I don’t mean to speak for how other productions have worked, or whether the way we did things was the right or wrong way. I just hope to share an honest account of how one of these documentaries about your community got made.

Our process started with Jeff Guinn’s book. The good news was that Jeff had already done most of the hard work for us. All we had to do was to figure out how to fit even some of his work into a four-hour program. We initially joked that we’d need at least ten hours to do the story justice, but now I think the full story might need even more than that.

Of course, we also needed to do outside research in the form of a good deal of reading, listening to audio tapes, and watching the many hours of archival video that exists from Peoples Temple and from Ryan’s media expedition to Guyana. This helped us figure out what parts of the story we could reasonably tell; as fascinating as Jim Jones’ time in Brazil during the early 1960s was, for example, we just didn’t have much media to show alongside it. One of the biggest limitations of documentary filmmaking is that it’s visual, so you’re limited to what’s available in archival material (and perhaps your recreation footage).

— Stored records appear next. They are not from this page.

(* ===== verification/Benchmark.v ===== *)
(** * The resize benchmark

    Models [src/cpp/benchmark_resize.py]: each backend makes the same thumbnail
    [ITERATIONS] times, the latencies are summarized by their median and their
    95th percentile.  A latency is a difference of clock readings, here an
    integer number of nanoseconds; the source image, drawn by Pillow, is an
    input, and so are the two functions [main] imports. *)

From S2P Require Import Prelude PyText PyJson PyTime Prog Domain Processing.
Local Open Scope Z_scope.

Definition ITERATIONS : nat := 25.
Definition MAX_SIZE : Z * Z := (256, 256).

Section benchmark.
(** [time.perf_counter()]: a reading per call. *)
Context {St : Type} (perf_counter : prog St Z).

(** One iteration of [_run_benchmark]. *)
Definition iteration (name : pystr) (fn : pybytes → Z * Z → outcome ProcessingResult) (image_data : pybytes) :
    prog St Z :=
  start ← perf_counter;
  result ← lift (fn image_data MAX_SIZE);
  now ← perf_counter;
  if (MAX_SIZE.1 <? pr_width result) || (MAX_SIZE.2 <? pr_height result)
  then raise (ERuntime (name ++ lit " produced out-of-bounds thumbnail"))
  else mret (now - start).

(** [_run_benchmark] *)
Definition run_benchmark (name : pystr) (fn : pybytes → Z * Z → outcome ProcessingResult) (image_data : pybytes) :
    prog St (list Z) :=
  map_prog (λ _, iteration name fn image_data) (replicate ITERATIONS tt).
End benchmark.

(** [sorted] *)
Definition py_sorted (l : list Z) : list Z := merge_sort Z.le l.

(** [statistics.median]: twice it, an integer also for an even number of values;
    [None] is [StatisticsError]. *)
Definition median2 (l : list Z) : option Z :=
  let s := py_sorted l in
  let n := length l in
  if Nat.odd n then (λ x, 2 * x) <$> s !! (n / 2)%nat
  else match s !! (n / 2 - 1)%nat, s !! (n / 2)%nat with
       | Some x, Some y => if bool_decide (n = 0%nat) then None else Some (x + y)
       | _, _ => None
       end.

(** [min(len(latencies_ms) - 1, int(len(latencies_ms) * 0.95))]; for the lengths
    a benchmark has, the product in [float] has the same integer part. *)
Definition p95_index (n : nat) : nat := Nat.min (n - 1) (n * 95 / 100).

Definition p95 (l : list Z) : option Z := py_sorted l !! p95_index (length l).

(** [_summarize] *)
Definition summarize (l : list Z) : option (Z * Z) :=
  match median2 l, p95 l with Some m, Some p => Some (m, p) | _, _ => None end.

(** [f"{n / d:.2f}"] of a number that is not negative: two decimals, halves to
    even. *)
Definition round_half_even (n d : Z) : Z :=
  let q := n / d in
  let r := n mod d in
  if 2 * r <? d then q else if d <? 2 * r then q + 1 else if Z.even q then q else q + 1.
Definition fixed2 (n d : Z) : pystr :=
  let c := round_half_even (100 * n) d in str_of_Z (c / 100) ++ lit "." ++ dec_fixed 2 (c mod 100).

Definition ns_per_ms : Z := 1000000.

(** A row of the table; the median comes doubled. *)
Definition table_row (backend : pystr) (summary : Z * Z) : pystr :=
  lit "| " ++ backend ++ lit " | " ++ fixed2 summary.1 (2 * ns_per_ms) ++ lit " | " ++
  fixed2 summary.2 ns_per_ms ++ lit " |".

(** [main]: the lines it prints. *)
Definition main {St} (perf_counter : prog St Z) (pillow cpp : pybytes → Z * Z → outcome ProcessingResult)
    (source_image : pybytes) : prog St (list pystr) :=
  pillow_latencies ← run_benchmark perf_counter (lit "Pillow") pillow source_image;
  cpp_latencies ← run_benchmark perf_counter (lit "C++") cpp source_image;
  pillow_summary ← lift (or_raise (EValue (lit "no median for empty data")) (summarize pillow_latencies));
  cpp_summary ← lift (or_raise (EValue (lit "no median for empty data")) (summarize cpp_latencies));
  if cpp_summary.1 =? 0 then raise EZeroDivision
  else mret [
    lit "Resize benchmark (4096x3072 PNG -> 256x256 max, 25 iterations)";
    [];
    lit "| Backend | Median (ms) | P95 (ms) |";
    lit "|---|---:|---:|";
    table_row (lit "Pillow") pillow_summary;
    table_row (lit "C++ pybind11") cpp_summary;
    [];
    lit "Speedup (median): " ++ fixed2 pillow_summary.1 cpp_summary.1 ++ lit "x"].

Example fixed2_rounds : map (λ n, fixed2 n 1000) [1234; 1235; 1245; 1999; 5] =
  [lit "1.23"; lit "1.24"; lit "1.24"; lit "2.00"; lit "0.00"].
Proof. vm_compute. reflexivity. Qed.

(** ** Properties *)

Lemma py_sorted_perm l : py_sorted l ≡ₚ l.
Proof. apply merge_sort_Permutation. Qed.

Lemma py_sorted_sorted l : StronglySorted Z.le (py_sorted l).
Proof. apply (StronglySorted_merge_sort Z.le). Qed.

(** A value found at an index of the sorted list: as many values as the index are
    not above it, and as many as follow are not below. *)
Lemma sorted_split s i x :
  StronglySorted Z.le s → s !! i = Some x →
  Forall (λ y, y ≤ x) (take (S i) s) ∧ Forall (λ y, x ≤ y) (drop i s).
Proof.
  intros Hs. revert i. induction Hs as [|y s Hs IH Hy]; intros i Hi; [done|].
  destruct i as [|i]; cbn in *.
  - injection Hi as ->. split; [by repeat constructor|]. by constructor.
  - destruct (IH i Hi) as [H1 H2]. split; [|done]. constructor; [|done].
    apply list_elem_of_lookup_2 in Hi. by apply (proj1 (Forall_forall _ _) Hy).
Qed.

(** How many of the values are within a bound. *)
Definition at_most (x : Z) (l : list Z) : nat := length (filter (λ y, y ≤ x) l).
Definition at_least (x : Z) (l : list Z) : nat := length (filter (λ y, x ≤ y) l).

Lemma rank l i x :
  py_sorted l !! i = Some x → (S i ≤ at_most x l)%nat ∧ (length l - i ≤ at_least x l)%nat.
Proof.
  intros Hx. destruct (sorted_split _ _ _ (py_sorted_sorted l) Hx) as [H1 H2].
  unfold at_most, at_least. rewrite <- (py_sorted_perm l).
  pose proof (lookup_lt_Some _ _ _ Hx) as Hlt. split.
  - rewrite <- (take_drop (S i) (py_sorted l)) at 1. rewrite filter_app, length_app.
    rewrite (list_filter_all _ (take _ _)) by done. rewrite length_take. lia.
  - rewrite <- (take_drop i (py_sorted l)) at 2. rewrite filter_app, length_app.
    rewrite (list_filter_all _ (drop _ _)) by done. rewrite length_drop. lia.
Qed.

Lemma py_sorted_length l : length (py_sorted l) = length l.
Proof. by rewrite py_sorted_perm. Qed.

(** For the number of iterations the script runs: the median is a latency with
    thirteen on either side, itself included, and at most one latency is above
    the percentile. *)
Lemma summarize_spec l :
  length l = ITERATIONS →
  ∃ m p, summarize l = Some (2 * m, p) ∧ m ∈ l ∧ p ∈ l ∧
    (13 ≤ at_most m l)%nat ∧ (13 ≤ at_least m l)%nat ∧ (24 ≤ at_most p l)%nat.
Proof.
  intros Hn. pose proof (py_sorted_length l) as Hlen. rewrite Hn in Hlen.
  destruct (lookup_lt_is_Some_2 (py_sorted l) 12) as [m Hm]; [rewrite Hlen; unfold ITERATIONS; lia|].
  destruct (lookup_lt_is_Some_2 (py_sorted l) 23) as [p Hp]; [rewrite Hlen; unfold ITERATIONS; lia|].
  exists m, p. unfold summarize, median2, p95. rewrite Hn. change (Nat.odd ITERATIONS) with true.
  change (ITERATIONS / 2)%nat with 12%nat. change (p95_index ITERATIONS) with 23%nat. rewrite Hm, Hp. cbn.
  destruct (rank _ _ _ Hm) as [Hm1 Hm2]. destruct (rank _ _ _ Hp) as [Hp1 _]. rewrite Hn in Hm2.
  split; [done|]. rewrite <- !(elem_of_Permutation_proper _ _ _ (py_sorted_perm l)).
  split_and!; [by eapply list_elem_of_lookup_2..|lia| |lia]. unfold ITERATIONS in Hm2. lia.
Qed.

Section timing.
Context {St : Type} (perf_counter : prog St Z).

(** The clock does not fail and does not run backwards. *)
Definition monotone_clock : Prop :=
  ∀ w, ∃ t w', run perf_counter w = (Ok t, w') ∧ ∀ w2, (∃ n, w2 = Nat.iter n (λ w, (run perf_counter w).2) w') →
    ∃ t2 w3, run perf_counter w2 = (Ok t2, w3) ∧ t ≤ t2.

(** A benchmark of a function whose thumbnail fits the box yields a latency, not
    negative, for each iteration; of one whose thumbnail does not, it fails. *)
Lemma run_iteration name fn data w :
  monotone_clock →
  wp (iteration perf_counter name fn data)
    (λ o w', match fn data MAX_SIZE with
             | Exn e => o = Exn e
             | Ok r => if (pr_width r <=? 256) && (pr_height r <=? 256) then ∃ d, o = Ok d ∧ 0 ≤ d
                       else ∃ m, o = Exn (ERuntime m)
             end) w.
Proof.
  intros Hc. destruct (Hc w) as (t & w1 & Ht & Hlater). destruct (Hlater w1) as (t2 & w2 & Ht2 & Hle); [by exists 0%nat|].
  apply wp_bind, wp_intro. intros o w' Ho. rewrite Ht in Ho. injection Ho as <- <-. apply wp_bind.
  destruct (fn data MAX_SIZE) as [r|e]; [|by apply wp_done]. apply wp_done, wp_bind, wp_intro.
  intros o w' Ho. rewrite Ht2 in Ho. injection Ho as <- <-. cbn [fst snd MAX_SIZE].
  destruct (pr_width r <=? 256) eqn:E1, (pr_height r <=? 256) eqn:E2; zbool; zdecide; cbn [orb andb];
    [apply wp_ret; exists (t2 - t); split; [done|lia]|apply wp_raise; by eexists..].
Qed.

Lemma run_benchmark_latencies name fn data r w :
  monotone_clock → fn data MAX_SIZE = Ok r → pr_width r ≤ 256 → pr_height r ≤ 256 →
  wp (run_benchmark perf_counter name fn data)
    (λ o _, ∃ l, o = Ok l ∧ length l = ITERATIONS ∧ Forall (λ d, 0 ≤ d) l) w.
Proof.
  intros Hc Hr H1 H2. unfold run_benchmark. generalize ITERATIONS as n. intros n. revert w.
  induction n as [|n IH]; intros w; cbn [replicate map_prog]; [apply wp_ret; by exists []|].
  apply wp_bind. eapply wp_mono; [by apply run_iteration|]. cbv beta. rewrite Hr. zdecide. cbn [andb].
  intros o w1 (d & -> & Hd). apply wp_bind. eapply wp_mono; [apply IH|]. intros o w2 (l & -> & Hl & Hpos).
  apply wp_ret. exists (d :: l). split_and!; [done|cbn; by f_equal|by constructor].
Qed.

(** The script reports, unless the clock did not move for half of the runs of the
    second backend. *)
Lemma main_reports pillow cpp data r1 r2 w :
  monotone_clock → pillow data MAX_SIZE = Ok r1 → cpp data MAX_SIZE = Ok r2 →
  pr_width r1 ≤ 256 → pr_height r1 ≤ 256 → pr_width r2 ≤ 256 → pr_height r2 ≤ 256 →
  wp (main perf_counter pillow cpp data)
    (λ o _, o = Exn EZeroDivision ∨ ∃ lines, o = Ok lines ∧ length lines = 8%nat) w.
Proof.
  intros Hc H1 H2 Hw1 Hh1 Hw2 Hh2. apply wp_bind.
  eapply wp_mono; [by apply (run_benchmark_latencies _ _ _ r1)|]. intros o w1 (l1 & -> & Hl1 & _). apply wp_bind.
  eapply wp_mono; [by apply (run_benchmark_latencies _ _ _ r2)|]. intros o w2 (l2 & -> & Hl2 & _).
  destruct (summarize_spec l1 Hl1) as (m1 & p1 & Hs1 & _). destruct (summarize_spec l2 Hl2) as (m2 & p2 & Hs2 & _).
  apply wp_bind, wp_done. rewrite Hs1. apply wp_bind, wp_done. rewrite Hs2. cbn [or_raise fst snd].
  destruct (2 * m2 =? 0); [apply wp_raise; by left|]. apply wp_ret. right. by eexists.
Qed.
End timing.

So with too much information, too much of a story and only a slightly smaller collection of archival materials, we had to decide how to best use the four hours. This meant deciding how to do our interviews: how many people could we reasonable talk to, how many days could we afford to rent a camera and pay a cameraman, etc. These led to our toughest decisions. If we can only talk to so many people, who should they be? There was no single answer to this question, and ended upon depending as much as who would agree to go on camera as anything else.

It was in the process of interviewing our subjects that the story of Jonestown truly came to life for me. This is because Jonestown is such a difficult subject matter to fully understand. It’s easy to feel that the more I look for answers, the more questions I have. The only way to really answer those questions is to ask the people who’ve been wrestling with them for decades. Any understanding I’ve gained on the topic is due in part to the patience and generosity of the community of former Peoples Temple members with whom we spoke. It is those interviews with people who witnessed the events, and saw the group at its highest and lowest points, that began to bring clarity to me and to the production.

On the other hand, reckoning with the archival materials that I had access to caused me only trouble and confusion. There’s a huge collection of Peoples Temple documents collected by the FBI from the Jonestown site after the deaths. These documents show the daily life and inner workings of the Temple, but they also reveal a darker story, such as the fact that cyanide was purchased and imported into Jonestown long before Congressman Ryan’s trip was even planned.

As it had with the documents, the FBI retrieved hundreds of cassette tapes containing countless hours of audio revealing moments of anxiety, fear, pain, and chaos. But the tapes also include light moments of laughter in Jonestown; soaring, passionate speeches by Jim Jones; and music performed by the community’s band, the Jonestown Express. These join the more upbeat parts of archival video footage and still photographs to paint a completely different picture. Happy children, proud adults, cooperative working, homes for black seniors with nowhere else to go, these are all part of a community of socialists singing together in a dream of a better future. In one striking clip, “Pop” and Luvenia Jackson sit and talk on the front porch of their Jonestown cottage about how they had been lost, but now they’ve found paradise.

After interviewing many survivors and listening to interviews with many more, we came as close as we could to the truth. Which is, that there isn’t really one truth. Both bodies of evidence can be true at the same time, and the stories of the people we listened to affirmed that.